* Exercise prompt *
From the entries below, count the lines holding the word "option" and give nothing but the number.
Entries supplied Block Start
(* ===== verification/Services.v ===== *)
(** * Application services (src/application/services/)

    The programs that schedule others: a pool of workers, a log that keeps its order, and a
    job that never overlaps itself. Each is a machine whose moves are the turns of the event
    loop, so that every interleaving the promises allow is a path of the machine. *)

From S2P Require Import Prelude JsString JsNumber Entities Ports.

(** ** The pool (BoundedConcurrency.ts)

    [outcome i] is how the operation on item [i] settles; the order in which the pending
    operations settle is free. *)

Module BoundedConcurrency.

Inductive Worker := busy (index : nat) | finished | failed (index : nat) (e : exn).
#[global] Instance Worker_eq_dec : EqDecision Worker.
Proof. solve_decision. Defined.
Record Pool (R : Type) := mkPool {
  cursor : nat;
  results : list (option R);
  workers : list Worker;
  calls : list nat;
  rejected : option exn
}.
Arguments mkPool {R} _ _ _ _ _. Arguments cursor {R} _. Arguments results {R} _.
Arguments workers {R} _. Arguments calls {R} _. Arguments rejected {R} _.

Definition MAX_SAFE_INTEGER : Z := 9007199254740991.
Definition valid_limit (n : JsNumber) : bool :=
  match n with Int z => (Z.abs z <=? MAX_SAFE_INTEGER)%Z && (1 <=? z)%Z | _ => false end.
(** [String(n)]; the sign of an infinity is not kept. *)
Definition number_text (n : JsNumber) : string :=
  match n with NotFinite true => "NaN" | NotFinite false => "Infinity" | _ => JSON_number n end.
Definition limit (n : JsNumber) : nat := match n with Int z => Z.to_nat z | _ => 0 end.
Entries supplied Block End
* Written solution *
2